Stored items
──────────────────────────────

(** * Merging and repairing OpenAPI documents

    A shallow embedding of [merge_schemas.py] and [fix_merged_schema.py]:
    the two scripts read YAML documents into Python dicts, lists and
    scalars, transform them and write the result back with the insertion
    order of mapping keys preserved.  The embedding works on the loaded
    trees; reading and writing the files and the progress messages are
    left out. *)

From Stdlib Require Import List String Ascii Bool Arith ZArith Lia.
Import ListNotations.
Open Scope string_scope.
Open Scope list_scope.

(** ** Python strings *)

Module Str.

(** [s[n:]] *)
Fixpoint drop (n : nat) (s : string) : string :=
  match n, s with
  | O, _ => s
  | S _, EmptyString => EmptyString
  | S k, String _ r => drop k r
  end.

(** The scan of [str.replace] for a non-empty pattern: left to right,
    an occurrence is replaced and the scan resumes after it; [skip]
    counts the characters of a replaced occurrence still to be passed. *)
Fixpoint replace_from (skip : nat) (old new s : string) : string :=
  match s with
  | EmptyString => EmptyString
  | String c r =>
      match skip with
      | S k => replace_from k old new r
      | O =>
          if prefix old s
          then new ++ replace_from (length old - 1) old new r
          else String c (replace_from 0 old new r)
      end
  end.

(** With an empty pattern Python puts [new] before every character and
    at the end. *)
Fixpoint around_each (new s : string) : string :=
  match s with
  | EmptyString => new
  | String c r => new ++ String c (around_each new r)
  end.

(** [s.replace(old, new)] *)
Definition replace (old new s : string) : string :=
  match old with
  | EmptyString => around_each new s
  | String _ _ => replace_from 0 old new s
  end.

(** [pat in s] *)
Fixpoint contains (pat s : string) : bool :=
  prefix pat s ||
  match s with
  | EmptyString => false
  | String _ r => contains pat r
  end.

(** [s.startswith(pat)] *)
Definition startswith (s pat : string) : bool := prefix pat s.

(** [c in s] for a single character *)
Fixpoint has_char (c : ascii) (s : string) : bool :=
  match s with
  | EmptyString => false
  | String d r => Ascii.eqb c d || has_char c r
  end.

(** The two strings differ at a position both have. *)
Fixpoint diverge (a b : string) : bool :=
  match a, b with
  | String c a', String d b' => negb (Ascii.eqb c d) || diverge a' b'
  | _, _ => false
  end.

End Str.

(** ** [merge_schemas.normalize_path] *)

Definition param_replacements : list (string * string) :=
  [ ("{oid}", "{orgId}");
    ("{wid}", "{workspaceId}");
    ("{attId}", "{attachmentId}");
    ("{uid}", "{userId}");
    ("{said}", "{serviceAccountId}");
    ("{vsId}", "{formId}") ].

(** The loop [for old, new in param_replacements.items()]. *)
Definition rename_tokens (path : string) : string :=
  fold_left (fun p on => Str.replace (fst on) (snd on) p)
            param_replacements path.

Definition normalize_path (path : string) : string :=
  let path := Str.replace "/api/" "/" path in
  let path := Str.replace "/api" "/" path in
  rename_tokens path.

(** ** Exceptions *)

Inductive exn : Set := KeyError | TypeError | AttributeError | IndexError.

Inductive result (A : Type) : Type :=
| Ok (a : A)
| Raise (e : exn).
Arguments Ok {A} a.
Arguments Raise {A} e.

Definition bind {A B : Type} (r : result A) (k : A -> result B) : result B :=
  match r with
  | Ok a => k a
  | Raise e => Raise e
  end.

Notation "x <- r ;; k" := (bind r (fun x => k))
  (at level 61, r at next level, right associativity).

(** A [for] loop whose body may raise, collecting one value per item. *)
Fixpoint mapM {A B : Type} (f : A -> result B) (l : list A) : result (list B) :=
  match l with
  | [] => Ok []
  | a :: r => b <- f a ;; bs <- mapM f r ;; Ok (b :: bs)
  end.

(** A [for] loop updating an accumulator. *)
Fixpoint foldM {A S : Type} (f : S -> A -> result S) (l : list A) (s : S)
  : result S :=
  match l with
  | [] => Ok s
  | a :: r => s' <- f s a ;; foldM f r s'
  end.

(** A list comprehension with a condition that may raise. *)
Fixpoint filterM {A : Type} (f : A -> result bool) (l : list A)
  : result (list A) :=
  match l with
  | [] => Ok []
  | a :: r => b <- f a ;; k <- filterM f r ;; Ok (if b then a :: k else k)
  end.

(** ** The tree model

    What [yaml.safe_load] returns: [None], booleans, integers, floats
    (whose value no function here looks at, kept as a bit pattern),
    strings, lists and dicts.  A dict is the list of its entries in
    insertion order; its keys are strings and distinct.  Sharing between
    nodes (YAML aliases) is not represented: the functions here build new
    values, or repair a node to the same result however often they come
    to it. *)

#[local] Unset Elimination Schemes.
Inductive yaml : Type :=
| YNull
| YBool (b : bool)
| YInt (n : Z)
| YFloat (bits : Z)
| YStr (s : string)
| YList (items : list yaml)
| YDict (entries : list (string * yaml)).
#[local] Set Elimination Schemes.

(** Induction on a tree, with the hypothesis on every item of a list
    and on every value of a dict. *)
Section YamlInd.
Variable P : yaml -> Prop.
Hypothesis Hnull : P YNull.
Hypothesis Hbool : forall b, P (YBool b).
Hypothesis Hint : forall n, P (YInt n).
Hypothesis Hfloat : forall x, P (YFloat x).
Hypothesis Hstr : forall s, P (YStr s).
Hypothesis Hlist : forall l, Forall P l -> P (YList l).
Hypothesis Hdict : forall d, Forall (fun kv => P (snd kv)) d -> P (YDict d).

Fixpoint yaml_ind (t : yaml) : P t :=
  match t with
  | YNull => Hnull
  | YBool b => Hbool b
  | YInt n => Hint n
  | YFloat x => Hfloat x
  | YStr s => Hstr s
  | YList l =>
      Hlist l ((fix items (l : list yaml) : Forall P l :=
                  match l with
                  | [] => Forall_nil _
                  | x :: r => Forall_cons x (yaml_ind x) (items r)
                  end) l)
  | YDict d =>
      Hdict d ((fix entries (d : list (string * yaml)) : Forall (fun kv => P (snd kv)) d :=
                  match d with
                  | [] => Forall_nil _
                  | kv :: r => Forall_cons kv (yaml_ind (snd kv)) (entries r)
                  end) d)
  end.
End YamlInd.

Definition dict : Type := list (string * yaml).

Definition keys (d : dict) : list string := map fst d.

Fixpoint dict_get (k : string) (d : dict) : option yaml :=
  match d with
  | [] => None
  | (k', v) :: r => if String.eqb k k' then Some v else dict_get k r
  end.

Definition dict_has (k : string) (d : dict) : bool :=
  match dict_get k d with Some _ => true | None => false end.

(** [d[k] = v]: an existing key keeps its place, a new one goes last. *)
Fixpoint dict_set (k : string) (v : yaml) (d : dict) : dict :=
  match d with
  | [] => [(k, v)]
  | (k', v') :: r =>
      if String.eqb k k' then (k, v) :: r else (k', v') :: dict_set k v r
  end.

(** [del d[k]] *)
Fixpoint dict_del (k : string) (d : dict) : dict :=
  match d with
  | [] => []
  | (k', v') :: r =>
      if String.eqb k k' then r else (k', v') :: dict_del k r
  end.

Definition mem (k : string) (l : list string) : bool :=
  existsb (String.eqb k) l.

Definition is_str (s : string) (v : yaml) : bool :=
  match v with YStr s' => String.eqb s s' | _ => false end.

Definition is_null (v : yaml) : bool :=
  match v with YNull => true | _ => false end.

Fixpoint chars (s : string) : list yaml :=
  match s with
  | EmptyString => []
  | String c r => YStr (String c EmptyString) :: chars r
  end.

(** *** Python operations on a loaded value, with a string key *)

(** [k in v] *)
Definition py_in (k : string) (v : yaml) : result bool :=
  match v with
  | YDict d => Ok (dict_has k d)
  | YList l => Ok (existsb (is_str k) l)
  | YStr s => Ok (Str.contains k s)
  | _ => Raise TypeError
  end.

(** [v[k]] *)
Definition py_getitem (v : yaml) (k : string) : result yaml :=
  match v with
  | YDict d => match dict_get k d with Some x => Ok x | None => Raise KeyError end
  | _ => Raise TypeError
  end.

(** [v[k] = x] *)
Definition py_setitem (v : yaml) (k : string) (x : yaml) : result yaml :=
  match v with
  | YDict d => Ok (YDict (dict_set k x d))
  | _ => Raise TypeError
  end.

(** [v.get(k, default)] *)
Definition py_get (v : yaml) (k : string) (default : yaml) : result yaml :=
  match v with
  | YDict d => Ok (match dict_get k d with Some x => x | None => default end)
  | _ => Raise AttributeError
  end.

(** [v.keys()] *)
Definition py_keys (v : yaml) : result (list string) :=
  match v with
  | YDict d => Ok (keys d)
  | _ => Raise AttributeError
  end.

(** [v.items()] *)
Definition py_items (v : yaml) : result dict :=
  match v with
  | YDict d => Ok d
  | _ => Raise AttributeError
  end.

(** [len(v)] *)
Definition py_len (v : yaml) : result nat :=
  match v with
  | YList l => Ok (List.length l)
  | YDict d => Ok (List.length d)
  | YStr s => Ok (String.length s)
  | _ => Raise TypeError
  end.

──────────────────────────────

What the task asks: From the records above, give again exactly the lines running from the line with "result (list A)" to the line with "YInt (n : Z)", inclusive.

Written solution:
  : result (list A) :=
  match l with
  | [] => Ok []
  | a :: r => b <- f a ;; k <- filterM f r ;; Ok (if b then a :: k else k)
  end.

(** ** The tree model

    What [yaml.safe_load] returns: [None], booleans, integers, floats
    (whose value no function here looks at, kept as a bit pattern),
    strings, lists and dicts.  A dict is the list of its entries in
    insertion order; its keys are strings and distinct.  Sharing between
    nodes (YAML aliases) is not represented: the functions here build new
    values, or repair a node to the same result however often they come
    to it. *)

#[local] Unset Elimination Schemes.
Inductive yaml : Type :=
| YNull
| YBool (b : bool)
| YInt (n : Z)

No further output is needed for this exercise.